Starmer démissionne de son poste de Premier ministre britannique après une rébellion travailliste, Burnham devient le favori
Le Premier ministre britannique Keir Starmer a démissionné lundi après une rébellion du Parti travailliste qui a mis fin à son bref mandat. L'ancien maire de Manchester, Andy Burnham, est désormais le favori pour lui succéder.
Une ascension et une chute rapides
Keir Starmer est entré au 10 Downing Street le 4 juillet 2024 après une victoire écrasante qui a donné au Labour 411 sièges et mis fin à 14 ans de règne conservateur. La ministre de l'Intérieur, Shabana Mahmood, a déclaré que Starmer resterait dans les mémoires pour avoir mené le « parti du bord du gouffre au retour au pouvoir ». Dans son discours de victoire, Starmer a parlé de renouveau.
Et maintenant, nous pouvons nous tourner vers l'avenir. Marcher dans le matin, la lumière du soleil de l'espoir, pâle d'abord mais qui se renforce au fil de la journée, brillant à nouveau sur un pays qui a l'opportunité après 14 ans de retrouver son avenir.
Mais l'optimisme s'est rapidement estompé. Starmer a hérité d'une économie en difficulté et de finances publiques malmenées par le COVID et la guerre en Ukraine. La communication morose de son gouvernement et la décision d'augmenter une taxe sur les entreprises, tout en excluant toute hausse de l'impôt sur le revenu ou de la TVA, ont approfondi la morosité et provoqué une réduction des dépenses des consommateurs.
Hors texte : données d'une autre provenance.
(** * tr.aggregate.ds: aggregation of a space time raster dataset over the
      intervals of a second space time dataset

    Shallow embedding of [main] of
    [temporal/tr.aggregate.ds/tr.aggregate.ds.py].  The temporal database is a
    finite map from (dataset type, qualified id) to dataset rows; [main] is
    written in a small state-and-fatal-error monad over the database and a
    log of the calls that change it. *)

From Stdlib Require Import ZArith Lia Ascii.
From stdpp Require Import gmap strings list sorting pretty.

Local Open Scope string_scope.
Local Open Scope list_scope.
Local Open Scope Z_scope.

(** ** Data model *)

(** The [type] option: [#% options: strds, str3ds, stvds]. *)
Inductive stds_type := strds | str3ds | stvds.

(** [get_temporal_type()] answers "absolute" or "relative". *)
Inductive temporal_type := absolute | relative.

(** [get_map_time()] of a time table: "interval", "point" or "mixed";
    Python [None] is Rocq [None]. *)
Inductive map_time := interval | point | mixed.

(** The [sampling] option: [#% options: start,during,overlap,contain,equal],
    [multiple: yes]. *)
Inductive relation := Start | During | Overlap | Contain | Equal.

#[global] Instance stds_type_eq_dec : EqDecision stds_type.
Proof. solve_decision. Defined.
#[global] Instance temporal_type_eq_dec : EqDecision temporal_type.
Proof. solve_decision. Defined.
#[global] Instance map_time_eq_dec : EqDecision map_time.
Proof. solve_decision. Defined.
#[global] Instance relation_eq_dec : EqDecision relation.
Proof. solve_decision. Defined.

Definition stds_type_code (t : stds_type) : nat :=
  match t with strds => 0%nat | str3ds => 1%nat | stvds => 2%nat end.

Definition stds_type_of_code (n : nat) : option stds_type :=
  match n with
  | O => Some strds
  | S O => Some str3ds
  | S (S O) => Some stvds
  | _ => None
  end.

#[global] Instance stds_type_countable : Countable stds_type.
Proof.
  apply (inj_countable stds_type_code stds_type_of_code).
  intros []; reflexivity.
Defined.

(** A registered map, with the three columns [main] asks for:
    ["id,start_time,end_time"].  [end_time] is absent for a map without an
    interval. *)
Record MapEntry := {
  map_id : string;
  start_time : Z;
  end_time : option Z
}.

#[global] Instance MapEntry_eq_dec : EqDecision MapEntry.
Proof. solve_decision. Defined.

(** The row of a space time dataset in the temporal database. *)
Record Dataset := {
  ds_temporal_type : temporal_type;
  ds_semantic_type : string;
  ds_title : string;
  ds_description : string;
  absolute_map_time : option map_time;
  relative_map_time : option map_time;
  registered_maps : list MapEntry;
  temporal_extent : option (Z * option Z)
}.

Abbreviation DbKey := (stds_type * string)%type.
Abbreviation Catalog := (gmap (stds_type * string) Dataset).

(** A Python dataset object: its type, its id and the row it holds (loaded
    by [select] or filled by [set_initial_values]). *)
Record stds := {
  stds_kind : stds_type;
  stds_id : string;
  stds_row : Dataset
}.

Definition stds_key (o : stds) : DbKey := (stds_kind o, stds_id o).

(** The arguments of one call of [tgis.aggregate_raster_maps], in the
    order of the call. *)
Record AggregationRequest := {
  rq_dataset : stds;
  rq_mapset : string;
  rq_inputs : list string;
  rq_base : string;
  rq_start : Z;
  rq_end : option Z;
  rq_count : Z;
  rq_method : string;
  rq_register_null : bool
}.

(** The command line: [options] and [flags] of [grass.parser()]. *)
Record Options := {
  opt_input : string;
  opt_sample : string;
  opt_type : stds_type;
  opt_output : string;
  opt_method : string;
  opt_sampling : list relation;
  opt_base : string;
  flag_n : bool
}.

(** The calls [main] makes that change the temporal database or the
    connection, in the order they are made. *)
Inductive Event :=
| EvDelete (k : DbKey)
| EvInsert (k : DbKey)
| EvAggregate (rq : AggregationRequest)
| EvUpdate (k : DbKey)
| EvClose.

Record State := {
  db : gmap (stds_type * string) Dataset;
  log : list Event
}.

(** The [grass.fatal] calls of [main], named after the error they report,
    with the value formatted into the message; [AggregationComputeError] is
    the fatal error raised inside the aggregation service, and
    [EmptyAggregationError] the one raised inside the update of an output
    that has no registered map. *)
Inductive fatal_error :=
| NotFoundError (shown : string)
| TemporalTypeMismatchError
| IntervalRequiredError
| AlreadyExistsError (shown : string)
| EmptyDatasetError (shown : string)
| AggregationComputeError
| EmptyAggregationError.

(** The text handed to [grass.fatal].  The texts of the two errors raised
    inside the temporal library are not in this module; theirs stand for
    whatever the library prints. *)
Definition message (e : fatal_error) : string :=
  match e with
  | NotFoundError i => "Dataset <" +:+ i +:+ "> not found in temporal database"
  | TemporalTypeMismatchError =>
      "Input and aggregation dataset must have the same temporal type"
  | IntervalRequiredError =>
      "All registered maps of the aggregation dataset must have time intervals"
  | AlreadyExistsError i =>
      "Space time raster dataset <" +:+ i
        +:+ "> is already in database, use overwrite flag to overwrite"
  | EmptyDatasetError i => "Aggregation dataset <" +:+ i +:+ "> is empty"
  | AggregationComputeError => "Error while aggregation computation"
  | EmptyAggregationError => "No map was registered in the output dataset"
  end.

(** What a caller of [main()] receives. *)
Inductive py_value := PyNone | PyInt (n : Z).

(** ** The monad: state passing with fatal termination *)

Inductive result (A : Type) :=
| Ok (a : A) (s : State)
| Fatal (e : fatal_error) (s : State).
Arguments Ok {A} a s.
Arguments Fatal {A} e s.

Definition M (A : Type) : Type := State → result A.

Definition ret {A} (a : A) : M A := fun s => Ok a s.

Definition bind {A B} (m : M A) (k : A → M B) : M B :=
  fun s => match m s with
           | Ok a s' => k a s'
           | Fatal e s' => Fatal e s'
           end.

Notation "'let*' x ':=' m 'in' k" := (bind m (fun x => k))
  (at level 10, x name, m at level 100, k at level 200).
Notation "m ';;' k" := (bind m (fun _ => k))
  (at level 100, k at level 200, right associativity).

(** [grass.fatal(msg)]: the process ends here. *)
Definition fatal {A} (e : fatal_error) : M A := fun s => Fatal e s.

Definition final_state {A} (r : result A) : State :=
  match r with Ok _ s => s | Fatal _ s => s end.

Definition get_db : M (gmap (stds_type * string) Dataset) :=
  fun s => Ok (db s) s.

Definition emit (e : Event) : M unit :=
  fun s => Ok tt {| db := db s; log := log s ++ [e] |}.

Definition change_db (f : Catalog → Catalog) (e : Event) : M unit :=
  fun s => Ok tt {| db := f (db s); log := log s ++ [e] |}.

(** ** The database calls of [main] *)

(** The dataset objects and the database interface belong to the temporal
    library; their calls are modelled on the finite map.

    [dbif.close()] *)
Definition close : M unit := emit EvClose.

(** Modelled from the spec: [o.is_in_db()] followed, when it answers true,
    by [o.select(dbif)] ([loadSeries(qualifiedId, kind)] of the catalog
    service): the row stored under the object's type and id, if any. *)
Definition select (k : DbKey) : M (option Dataset) :=
  let* c := get_db in ret (c !! k).

(** Modelled from the spec: [o.is_in_db(dbif)] ([exists(qualifiedId, kind)]
    of the catalog service). *)
Definition is_in_db (k : DbKey) : M bool :=
  let* c := get_db in ret (bool_decide (is_Some (c !! k))).

(** Modelled from the spec: [o.delete(dbif)] ([deleteSeries] of the catalog
    service): the row, and with it the maps registered in it, is gone. *)
Definition delete_stds (k : DbKey) : M unit :=
  change_db (delete k) (EvDelete k).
Les élections locales ce printemps ont infligé une déroute au Labour, et les appels à ce que Starmer cède la place se sont multipliés.
La dernière poussée
La victoire de Burnham à l'élection partielle de Makerfield le 19 juin a dégagé son chemin de retour au Parlement. Wes Streeting, qui avait quitté le cabinet de Starmer en mai et était considéré comme un rival, a publiquement soutenu Burnham lundi.
Nous pourrions passer l'été à exagérer de petites différences, ou nous pouvons retrousser nos manches et l'aider à réaliser le changement dont notre parti et notre pays ont besoin.
Face à une révolte du parti, Starmer s'est adressé à la nation depuis Downing Street, la voix brisée.
La question que mon parti se pose maintenant est de savoir si je suis le mieux placé pour nous mener aux prochaines élections générales.
Burnham a confirmé sa candidature dans un post sur les réseaux sociaux, et avec le soutien de Streeting, il devrait être choisi sans contestation.
Une décennie de turbulences
Starmer est le sixième Premier ministre à quitter ses fonctions au cours des 10 dernières années, le taux de rotation le plus élevé depuis près de deux siècles. Son départ survient à la veille du 10e anniversaire du vote sur le Brexit, une décision qui continue d'ébranler l'économie. L'historien Anthony Seldon a mis en garde contre les enjeux.
Si Andy Burnham échoue en tant que Premier ministre, les perspectives pour la Grande-Bretagne sont sombres.
Jill Rutter de l'Institute for Government a lié l'instabilité non seulement au Brexit mais aussi au krach financier de 2008 et à une longue stagnation du niveau de vie.
Il y a juste un sentiment général que nous ne voyons pas nos vies s'améliorer et que nous ne voyons pas la vie de nos enfants s'améliorer.
- Le Labour remporte une victoire écrasante aux élections, Starmer devient Premier ministre.
- Andy Burnham remporte l'élection partielle de Makerfield, permettant une contestation de la direction.
- Starmer annonce sa démission ; Burnham confirme sa candidature et obtient le soutien de Streeting.
Prochaines étapes
Starmer restera en place comme intérimaire jusqu'à ce que le Labour choisisse un nouveau leader. Les candidatures sont ouvertes le 9 juillet, se clôturent à la mi-juillet, et un nouveau Premier ministre serait en place d'ici septembre. Interrogé sur la possibilité de convoquer des élections générales immédiates, Burnham a déclaré : « Vous sautez plusieurs obstacles là. » Le leader de Reform UK, Nigel Farage, a exigé des élections anticipées, arguant que Burnham « ne s'est même pas présenté aux dernières élections sur un quelconque manifeste ». Streeting a quant à lui déclaré à la BBC que Burnham ne lui avait offert aucun poste ministériel, rejetant les spéculations sur un poste de ministre des Finances pré-arrangé.